Re: The Singularity vs. the Wall

From: Phillip Huggan (cdnprodigy@yahoo.com)
Date: Sun Apr 23 2006 - 14:02:02 MDT


The point of the non-Vinge (Kurzweil's?) Singularity is that we get tech progress as usual but at some point it will happen so quickly that present social power structures won't be able to keep up. I guess the danger would be tech gadgets as weaponry. At the same time, maybe the progress will plateau if the AI (not AGI) gadget-programming doesn't keep up.
   
  The difficulty I have with the AGI Singularity is that some people think it means actual brains, and some think it means intelligently behaving but not sentient software.

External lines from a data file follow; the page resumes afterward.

(** ** The further theorems at concrete stages *)

Lemma shutdown_flag_and_sink_witness :
  let s := run double_or_fail (Relay lone_relay) (replicate 20 (Run O))
               (ProducerConsumer_start lone_relay (fun _ => [1; 2; 3])) in
  shutdown s = true
  /\ exists i e, (i, EvRaise e) ∈ log s /\ isinstance_Exception e = true.
Proof.
  destruct (shutdown_flag_and_sink double_or_fail (Relay lone_relay)
              (ProducerConsumer_start lone_relay (fun _ => [1; 2; 3]))
              (replicate 20 (Run O))) as (_ & Hsink & Hset).
  - repeat split; try reflexivity.
    intros [| i] p H; simpl in H; [by injection H as <- | done].
  - assert (Hs : shutdown (run double_or_fail (Relay lone_relay)
                    (replicate 20 (Run O))
                    (ProducerConsumer_start lone_relay (fun _ => [1; 2; 3])))
                 = true) by (apply Hsink; vm_compute; discriminate).
    split; [exact Hs | apply Hset; [reflexivity | exact Hs]].
Defined.

Lemma stage_error_reports_witness :
  let s := run double_or_fail (Relay lone_relay) (replicate 20 (Run O))
               (ProducerConsumer_start lone_relay (fun _ => [1; 2; 3])) in
  (isinstance_Exception (ValueError "bad item") = true
   /\ (O, EvRaise (ValueError "bad item")) ∈ log s
   /\ shutdown s = true)
  /\ (length (errs_rev (log s)) <= 1)%nat.
Proof.
  destruct (stage_error_reports double_or_fail (Relay lone_relay)
              (ProducerConsumer_start lone_relay (fun _ => [1; 2; 3]))
              (replicate 20 (Run O))) as (Hin & _ & Hlen).
  - repeat split; try reflexivity.
    intros [| i] p H; simpl in H; [by injection H as <- | done].
  - split; [| exact Hlen].
    apply (Hin O (ValueError "bad item")). vm_compute.
    do 2 right. left.
Defined.
(** * Symbol interception for the pensieve memory profiler

    A shallow embedding of [hooks.cpp] (the symbol finder, the hook registry
    and the intercept trampolines) and of [elf_shenanigans.cpp] (the symbol
    patcher and the global patch driver), with the properties of the
    interception layer proved over it.

    Conventions.  Pointers, [size_t], [Addr] and [int] values are integers in
    [Z]; the null pointer is [0]; address arithmetic wraps at [2^64].  The
    event sink ([tracking_api]) and the real libc entry points are external:
    a call to either is recorded as an event in a trace, and the value a real
    function returns is supplied by an oracle the development quantifies
    over. *)

From Stdlib Require Import ZArith List Bool Lia.
From stdpp Require Import base gmap strings list.

#[local] Set Warnings "-clear-no-such-hyp".
Local Open Scope Z_scope.

(** The width of [size_t], [Addr] and of a data pointer. *)
Definition word_modulus : Z := 2 ^ 64.

(** [strstr haystack needle]: the suffix of [haystack] that starts at the
    first occurrence of [needle], [None] for a null result. *)
Fixpoint strstr (haystack needle : string) : option string :=
  if String.prefix needle haystack then Some haystack
  else match haystack with
       | EmptyString => None
       | String _ rest => strstr rest needle
       end.

(** * The platform: [<link.h>] *)
Module link.

(** A program header, reduced to the two fields the callbacks read. *)
Record Phdr : Set := { p_type : Z; p_vaddr : Z }.

Definition PT_DYNAMIC : Z := 2.

(** [dlpi_phnum] is the length of [dlpi_phdr]. *)
Record dl_phdr_info : Set :=
  { dlpi_addr : Z; dlpi_name : string; dlpi_phdr : list Phdr }.

(** [dl_iterate_phdr callback data] over the objects [loaded] in the process,
    in load order: the callback runs on each until one returns non-zero, and
    the value of the last run is returned.  [D] is everything the callback
    can read and change through [data] and through its statics. *)
Fixpoint dl_iterate_phdr {D : Type} (callback : dl_phdr_info -> D -> Z * D)
    (loaded : list dl_phdr_info) (data : D) : Z * D :=
  match loaded with
  | [] => (0, data)
  | info :: rest =>
      let (rc, data') := callback info data in
      if rc =? 0 then dl_iterate_phdr callback rest data' else (rc, data')
  end.

End link.

(** * The views of [elf_utils.h]

    The header is not part of the sources at hand.  Its views over a module's
    dynamic section are kept abstract: what a view yields for a given load
    base and dynamic-section address is a parameter of the code that uses
    it.  The patcher stores into relocation slots, never into this
    metadata, so a view yields the same entries throughout a sweep. *)
Module elf_utils.

(** A relocation entry, reduced to the fields the patcher reads; they are
    common to [Elf_Rel] and [Elf_Rela]. *)
Record Relocation : Set := { r_offset : Z; r_info : Z }.

(** [SymbolTable(base, dyn)]: index to name, and name to address ([0] when
    the module does not define the name). *)
Record SymbolTable : Type :=
  { getSymbolNameByIndex : Z -> string; getSymbolAddress : string -> Z }.

(** What the dynamic sections of the process hold. *)
Record Views : Type :=
  { new_SymbolTable : Z -> Z -> SymbolTable;  (* base, dyn *)
    RelTable : Z -> list Relocation;
    RelaTable : Z -> list Relocation;
    JmprelTable : Z -> list Relocation }.

End elf_utils.

(** * namespace pensieve::hooks *)
Module hooks.

Inductive Allocator : Set :=
| CALLOC | FREE | MALLOC | MEMALIGN | MMAP | MUNMAP
| POSIX_MEMALIGN | PVALLOC | REALLOC | VALLOC.

Inductive AllocatorKind : Set :=
| SIMPLE_ALLOCATOR | SIMPLE_DEALLOCATOR | RANGED_ALLOCATOR | RANGED_DEALLOCATOR.

Definition allocatorKind (allocator : Allocator) : AllocatorKind :=
  match allocator with
  | CALLOC | MALLOC | MEMALIGN | POSIX_MEMALIGN | PVALLOC | REALLOC | VALLOC =>
      SIMPLE_ALLOCATOR
  | FREE => SIMPLE_DEALLOCATOR
  | MMAP => RANGED_ALLOCATOR
  | MUNMAP => RANGED_DEALLOCATOR
  end.

(** The fourteen [SymbolHook] globals of the registry. *)
Inductive SymbolHook : Set :=
| malloc | free | calloc | realloc | posix_memalign | memalign | valloc
| pvalloc | dlopen | dlclose | mmap | mmap64 | munmap | PyGILState_Ensure.

Definition d_symbol (hook : SymbolHook) : string :=
  match hook with
  | malloc => "malloc"
  | free => "free"
  | calloc => "calloc"
  | realloc => "realloc"
  | posix_memalign => "posix_memalign"
  | memalign => "memalign"
  | valloc => "valloc"
  | pvalloc => "pvalloc"
  | dlopen => "dlopen"
  | dlclose => "dlclose"
  | mmap => "mmap"
  | mmap64 => "mmap64"
  | munmap => "munmap"
  | PyGILState_Ensure => "PyGILState_Ensure"
  end.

This is very confusing to people.
  

Robin Lee Powell <rlpowell@digitalkingdom.org> wrote:
  On Sun, Apr 23, 2006 at 01:06:34PM -0400, Philip Goetz wrote:
> The classic Singularity, as popularized by Vinge and now Kurzweil
> (I think Ben G. said that Von Neumann used the term in the same
> way?), is that the Singularity is a divide by zero on the
> timeline, the place at which you can't calculate the summed change
> because your calculations go to infinity. This relies on
> exponential curves.

Actually, that's a common misconception: Vinge makes it *very* clear
that his singularity is about the rise of greater than human
intelligence in his original essay. He extrapolates infinite rate
of change from that event, but the core event is about intelligence,
not change.

The more people talk about the singularity as a rate-of-change
event, the more I hate that definition. It's amazingly easy to
argue against, and really not all that useful.